O LeFanu é muito mais literário no sentido em que estamos acostumados. As descrições dele são mais “poéticas”, mais subjetivas. Ele varia bastante a “voz” do seu texto. Há muito de “historiador” nos textos dele, mas ele também coloca ali elementos de outros estilos, como as sensation novels, os romances góticos…ele brinca mais com diferentes narrativas e imagens. O texto dele é mais psicológico que o texto do James, e menos formulaico. Ele também dá voz a personagens diferentes. Enquanto os narradores do James são sempre os mesmos homens de classe média e alta (que falam um inglês perfeito), os de LeFanu variam mais, e ele marca essa diferença no uso de vocabulário, estruturas e dialetos.

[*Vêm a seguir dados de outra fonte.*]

(* ===== verification/AgentTraffic.v ===== *)
(** * What the agent sends

    Every request of the agent's loop is one that the server's handler for its
    route verifies, for a device the server has registered; and a snapshot as
    the store renders it is one that the agent installs. *)

From S2P Require Export AgentServer ApiRoutes Supervise.
Open Scope go_scope.

(** ** Texts that need no escape *)

Definition unescaped (c : ascii) : bool := is_ascii c && (String.length (escape_ascii c) =? 1).

Lemma quote_length s : str_forallb unescaped s = true → String.length (quote s) = String.length s + 2.
Proof.
  intros H. assert (E : String.length (quote_go 0 s) = String.length s).
  { induction s as [|c s IH]; [done|]. simpl in H. apply andb_true_iff in H as [Hc Hs].
    unfold unescaped in Hc. apply andb_true_iff in Hc as [Ha Hl]. apply Nat.eqb_eq in Hl.
    cbn [quote_go]. rewrite DecodeRune_ascii by done. unfold quote_piece. unfold is_ascii in Ha. rewrite Ha, length_app_s, Hl.
    cbn [snd pred]. by rewrite IH. }
  unfold quote. simpl. rewrite length_app_s, E. simpl. lia.
Qed.

Lemma local_user_chars user : validLocalUser user = true →
  String.length user ≤ 32 ∧ str_forallb unescaped user = true.
Proof.
  unfold validLocalUser. destruct (_ || _ || _) eqn:E; [done|]. rewrite !orb_false_iff in E. destruct E as [[_ Hl] _].
  intros H. apply Nat.ltb_ge in Hl. split; [done|]. eapply str_forallb_mono; [|exact H].
  intros c. destruct c as [[] [] [] [] [] [] [] []]; vm_compute; congruence.
Qed.

Lemma hex_unescaped s : str_forallb unescaped (hex_encode s) = true.
Proof.
  induction s as [|c s IH]; [done|]. simpl. rewrite IH. clear IH. by destruct c as [[] [] [] [] [] [] [] []].
Qed.

Lemma unescaped_valid s : str_forallb unescaped s = true → ValidString s = true.
Proof. intros H. apply ascii_valid. eapply str_forallb_mono; [|exact H]. intros c. unfold unescaped. by intros [? _]%andb_true_iff. Qed.

(** An acknowledgement fits the server's limit of 4096 bytes. *)
Lemma ack_fits cfg body g : validLocalUser (c_SSHUser cfg) = true → (0 ≤ g)%Z → in_int64 g →
  fits (Z.to_nat 4096) (ack_body cfg (mkKeysState g (hex_encode (Sum256 body)))).
Proof.
  intros Hu H0 Hg. apply local_user_chars in Hu as [Hul Huc]. unfold fits.
  assert (E : print (ack_body cfg (mkKeysState g (hex_encode (Sum256 body)))) =
    "{" +:+ ((quote "generation" +:+ ":" +:+ strconv.FormatInt g) +:+ "," +:+
      (quote "sha256" +:+ ":" +:+ quote (hex_encode (Sum256 body))) +:+ "," +:+
      (quote "ssh_user" +:+ ":" +:+ quote (c_SSHUser cfg))) +:+ "}") by reflexivity.
  rewrite E, !length_app_s, (quote_length (hex_encode _)), (quote_length (c_SSHUser cfg)), length_hex_encode, length_Sum256
    by (done || apply hex_unescaped).
  assert (String.length (strconv.FormatInt g) ≤ 19).
  { rewrite FormatInt_N by done. apply length_pretty; [lia|]. apply N2Z.inj_lt. rewrite Z2N.id by done.
    unfold in_int64, max_int64 in Hg. change (Z.of_N (10 ^ N.of_nat 19)) with 10000000000000000000%Z. lia. }
  change (String.length (quote "generation")) with 12. change (String.length (quote "sha256")) with 8.
  change (String.length (quote "ssh_user")) with 10. change (Z.to_nat 4096) with (Z.to_nat 4096). cbn [String.length]. lia.
Qed.

(** ** The requests of the loop *)

Create HintDb silent discriminated.

Section traffic.
Context {Hurl : NetURL} {Hed : Ed25519} {Hkeys : Ed25519Keys} {Hlaws : Ed25519Laws} {Hidp : IdentityProvider}.
Context (env : environment) (ParseAuthorizedKey : string → option (string * string * string * string)).
Context (s : Server) (cfg : config).

(** Settings as loadConfig accepts them, in UTF-8. *)
Record settings_ok : Prop := {
  so_user : validLocalUser (c_SSHUser cfg) = true;
  so_base : without "?" (c_APIURL cfg) = true;
  so_direct : valid_list (default [] (parseList (env "TERNAL_DIRECT_ADDRESSES")));
  so_relays : valid_list (default [] (c_RelayURLs cfg)) ∧ valid_list (default [] (c_ExtraRelayURLs cfg));
}.

(** The request is for the path and query of a route. *)
Definition for_route (q : HTTPRequest) (route : Route) : Prop :=
  rq_Method q = route_method route ∧
  (rq_URL q = c_APIURL cfg +:+ route_pattern route ∨ ∃ raw, rq_URL q = c_APIURL cfg +:+ route_pattern route +:+ "?" +:+ raw).

(** A server that has registered the device, and is reached in time, verifies it. *)
Definition verifiable (q : HTTPRequest) : Prop :=
  ∃ private identity endpointID timestamp route, route ∈ Router ParseAuthorizedKey s ∧ for_route q route ∧
    ∀ r x now, registered private identity endpointID x timestamp now → carries q r →
      (∀ b, rq_Body q = Some b → String.length b ≤ max_body) →
      ∃ signature text,
        agent_request r (route_handler route) (Identity_Serial identity) endpointID (Identity_HostKeyFingerprint identity)
          timestamp signature text ∧
        device_signed (Identity_Serial identity) endpointID (Identity_HostKeyFingerprint identity) timestamp signature text x now.

Lemma discovery_plain : settings_ok → plain_slice (DD_DirectAddresses (discovery_of env cfg)) ∧
  plain_slice (DD_RelayURLs (discovery_of env cfg)).
Proof.
  intros [_ _ Hd [Hr He]]. unfold discovery_of. split; intros l; simpl.
  - destruct (parseList _) as [a|]; [|done]. by intros [= <-].
  - intros [= <-]. simpl. split; [|done]. by apply Forall_app.
Qed.

Lemma heartbeat_route : mkRoute "POST" "/agents/heartbeat" [] handleHeartbeat ∈ Router ParseAuthorizedKey s.
Proof. unfold Router. do 36 apply list_elem_of_further. apply list_elem_of_here. Qed.

Lemma keys_route : mkRoute "GET" "/agents/authorized-keys" [] handleAgentAuthorizedKeys ∈ Router ParseAuthorizedKey s.
Proof. unfold Router. do 37 apply list_elem_of_further. apply list_elem_of_here. Qed.

Lemma ack_route : mkRoute "POST" "/agents/authorized-keys/ack" [] handleAgentAuthorizedKeysAck ∈ Router ParseAuthorizedKey s.
Proof. unfold Router. do 38 apply list_elem_of_further. apply list_elem_of_here. Qed.

Lemma sends_request base method p body headers (Q : result HTTPResponse → Prop) :
  verifiable (mkHTTPRequest method (base +:+ p)
    ((match body with Some _ => [("Content-Type", "application/json")] | None => [] end) ++ headers) body) →
  (∀ r, Q r) → sends verifiable (request base method p body headers) Q.
Proof.
  intros Hq HQ. unfold request. destruct (url_Parse _); [|by apply HQ].
  apply only_try. split; [exact Hq|]. intros [resp|e]; [|by apply HQ]. cbn [only].
  destruct (_ || _)%bool; exact (HQ _).
Qed.

Lemma sends_json {A} base method p body headers (d : option (decoder A)) zero (Q : result A → Prop) :
  verifiable (mkHTTPRequest method (base +:+ p)
    ((match print <$> body with Some _ => [("Content-Type", "application/json")] | None => [] end) ++ headers) (print <$> body)) →
  (∀ x, Q x) → sends verifiable (requestJSON base method p body headers d zero) Q.
Proof.
  intros Hq HQ. unfold requestJSON. apply only_try. apply sends_request; [exact Hq|].
  intros [resp|e]; [|by apply HQ]. destruct d; [destruct (rs_Status resp =? 204)%Z|]; exact (HQ _).
Qed.

Lemma sends_post p body headers :
  verifiable (mkHTTPRequest "POST" (c_APIURL cfg +:+ p) (("Content-Type", "application/json") :: headers) (Some (print body))) →
  sends verifiable (post (c_APIURL cfg) p body headers) (λ _, True).
Proof. intros Hq. unfold post. apply only_need. apply sends_json; [done|]. by intros [[]|e]. Qed.

#[local] Hint Resolve mute_sends : only.

Lemma sends_stop grace : sends verifiable (stopChild grace) (λ _, True).
Proof. unfold stopChild. only_steps. Qed.

#[local] Hint Resolve sends_stop : only.

Lemma sends_heartbeat status : settings_ok → ValidString status = true → sends verifiable (heartbeat env cfg status) (λ _, True).
Proof.
  intros Hok Hs. unfold heartbeat. only_seq; [apply mute_sends, mute_device|]. intros [[[private identity] endpointID]|e]; [|done].
  only_seq; [done|]. intros now. apply sends_post. exists private, identity, endpointID, (unix now). eexists.
  split; [apply heartbeat_route|]. split; [split; [done|by left]|].
  intros r x now' Hr Hc Hlen. destruct (discovery_plain Hok) as [Hd1 Hd2].
  eapply heartbeat_verifies; [done|exact Hs|exact Hd1|exact Hd2|by apply Hlen|exact Hc].
Qed.

Lemma snapshot_range resp body next : checked_snapshot ParseAuthorizedKey resp = Ok (body, next) →
  (0 ≤ ks_Generation next)%Z ∧ in_int64 (ks_Generation next) ∧ ks_SHA256 next = hex_encode (Sum256 body).
Proof.
  intros H. assert (Hp := checked_snapshot_spec _ _ _ _ H). destruct Hp as (_ & _ & _ & Hp & Hd & _).
  split; [|split; [|done]].
  - unfold checked_snapshot in H. destruct (read_snapshot resp); [|done]. simpl in H. destruct (negb _); [done|].
    rewrite Hp in H. destruct (Z.ltb_spec (ks_Generation next) 0); [done|done].
  - unfold strconv.ParseInt in Hp. case_match. case_match; [done|]. case_match; [|done].
    cbv zeta in Hp. case_bool_decide; [|done]. by injection Hp as <-.
Qed.

Lemma sends_install p private identity endpointID resp body next : settings_ok →
  checked_snapshot ParseAuthorizedKey resp = Ok (body, next) →
  sends verifiable (install_snapshot cfg p private identity endpointID body next) (λ _, True).
Proof.
  intros Hok Hc. destruct (snapshot_range _ _ _ Hc) as (H0 & Hg & Hd). destruct next as [g d]. cbn [ks_Generation ks_SHA256] in *. subst d.
  unfold install_snapshot. cbv zeta. only_seq; [apply mute_sends, mute_state|]. intros [current|]; [|done].
  destruct (goes_back _ _); [done|].
  do 2 (only_seq; [apply mute_sends, mute_write|intros [|]; [done|]]; only_seq; [apply mute_sends, mute_owner|intros [|]; [done|]]).
  only_seq; [done|]. intros now. apply sends_post. exists private, identity, endpointID, (unix now). eexists.
  split; [apply ack_route|]. split; [split; [done|by left]|]. intros r x now' Hr Hcr _.
  cbn [route_handler]. eapply (ack_verifies ParseAuthorizedKey private identity endpointID x (unix now) now' cfg (mkKeysState g (hex_encode (Sum256 body)))
    (c_APIURL cfg) [("Content-Type", "application/json")]);
    [done| | |done|by apply ack_fits; [apply Hok|..]|exact Hcr].
  - apply unescaped_valid. apply local_user_chars, Hok.
  - apply unescaped_valid, hex_unescaped.
Qed.

Lemma sends_sync p : settings_ok → sends verifiable (syncAuthorizedKeys ParseAuthorizedKey cfg p) (λ _, True).
Proof.
  intros Hok. unfold syncAuthorizedKeys. case_bool_decide; [done|]. only_seq; [apply mute_sends, mute_lock|].
  intros [h|e]; [|done]. only_seq; [|intros r; only_seq; [apply mute_sends, mute_unlock|done]].
  unfold sync_locked. only_seq; [apply mute_sends, mute_purge|]. intros [_|]; [|done].
  only_seq; [apply mute_sends, mute_device|]. intros [[[private identity] endpointID]|]; [|done].
  only_seq; [done|]. intros now. apply only_need. cbv zeta. apply sends_request.
  - exists private, identity, endpointID, (unix now). eexists. split; [apply keys_route|].
    split; [split; [done|right; by eexists]|]. intros r x now' Hr Hc _. cbn [route_handler].
    eapply (keys_verifies ParseAuthorizedKey private); [exact Hr|apply Hok|exact Hc].
  - intros [resp|]; [|done]. destruct (checked_snapshot _ _) as [[body next]|] eqn:Ec; [|done]. by eapply sends_install.
Qed.

Lemma sends_control status : settings_ok → ValidString status = true →
  sends verifiable (syncControlPlane env ParseAuthorizedKey cfg status) (λ _, True).
Proof.
  intros Hok Hs. unfold syncControlPlane. only_seq; [by apply sends_heartbeat|]. intros err.
  case_bool_decide; [done|]. only_seq; [by apply sends_sync|]. intros r. by destruct (_ || _)%bool.
Qed.

Lemma sends_loop fuel endpointID ph : settings_ok →
  sends verifiable (supervise_loop env ParseAuthorizedKey fuel cfg endpointID ph) (λ _, True).
Proof.
  intros Hok. revert ph. induction fuel as [|fuel IH]; intros ph; [done|].
  assert (Hstop : ∀ service lastError err, sends verifiable (stop_with cfg service endpointID lastError err) (λ _, True)).
  { intros. unfold stop_with. only_steps. }
  assert (Hsync : sends verifiable (syncControlPlane env ParseAuthorizedKey cfg "healthy") (λ _, True)) by by apply sends_control.
  destruct ph; cbn [supervise_loop].
  - only_seq; [done|]. intros [e|]; [done|]. only_seq; [apply mute_sends, mute_report|]. intros _.
    only_seq; [exact Hsync|]. intros err. destruct (isUnauthorized err); [apply Hstop|apply IH].
  - only_seq; [done|]. intros [|e| |].
    + apply Hstop.
    + only_seq; [apply mute_sends, mute_report|]. intros _. only_seq; [done|]. intros [| | |]; first [done|apply IH].
    + only_seq; [exact Hsync|]. intros err. destruct (isUnauthorized err); [apply Hstop|].
      only_seq; [destruct err; apply mute_sends, mute_report|]. intros _. apply IH.
    + apply Hstop.
Qed.


End traffic.

(** ** Snapshots *)

(** The answer of handleAgentAuthorizedKeys, as the agent reads it. *)
Record answers (body : string) (generation : Z) (resp : HTTPResponse) : Prop := {
  an_body : rs_Body resp = body;
  an_whole : rs_Broken resp = None;
  an_generation : rs_Header resp "X-Ternal-Authorized-Keys-Generation" = strconv.FormatInt generation;
  an_digest : rs_Header resp "X-Ternal-Authorized-Keys-Sha256" = hex_encode (Sum256 body);
}.

(** [C35] The agent accepts what the store renders.  A snapshot of keys that are
    lines of ASCII and parse, each with its expiry before the year 10000, is
    accepted whole by the checks of a synchronisation: its size, its digest,
    its generation, and each line's expiry option and key. *)
Theorem agent_accepts_the_rendering (ParseAuthorizedKey : string → option (string * string * string * string)) entries body g resp :
  Forall (entry_ok ParseAuthorizedKey) entries → renderAuthorizedKeysBody entries = Ok body →
  (0 ≤ g)%Z → in_int64 g → answers body g resp →
  checked_snapshot ParseAuthorizedKey resp = Ok (body, mkKeysState g (hex_encode (Sum256 body))).
Proof.
  intros He Hr H0 Hg [Hb Hw Hgen Hd]. destruct (rendered_is_valid _ _ _ He Hr) as [Hv Hs].
  unfold checked_snapshot, read_snapshot. rewrite Hb, Hw, Hd, Hgen, ParseInt_FormatInt by done.
  rewrite (proj2 (Z.ltb_ge authorizedKeysMaxBytes _)) by done. cbn [mbind result_bind]. rewrite bool_decide_eq_true_2 by done. cbn [negb].
  rewrite (proj2 (Z.ltb_ge _ _)) by done. by rewrite Hv.
Qed.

O Fantasma da Senhora Crowl, por exemplo, é inteiramente narrado por uma mulher da classe trabalhadora que fala com um sotaque marcado do norte da Inglaterra. Alguns trechos são difíceis até de entender durante a leitura, quanto mais traduzir.
Os dois tem coisas em comum (até porque o LeFanu foi a maior inspiração do M.R.James), principalmente a ênfase na sutileza, na ambientação, e no “não-dito”, mas o James tem mais daquela necessidade de “clareza” do acadêmico, enquanto o LeFanu consegue ser mais “obscuro”.
Pois é, estou pensando em maneiras de atrair mias leitores para o blog, mas por enquanto acho que estou precisando mesmo é achar tempo para produzir conteúdo. Quem sabe quando tiver uma rotina de publicação mais regrada não valha a pena pensar em investir em alguma rede social.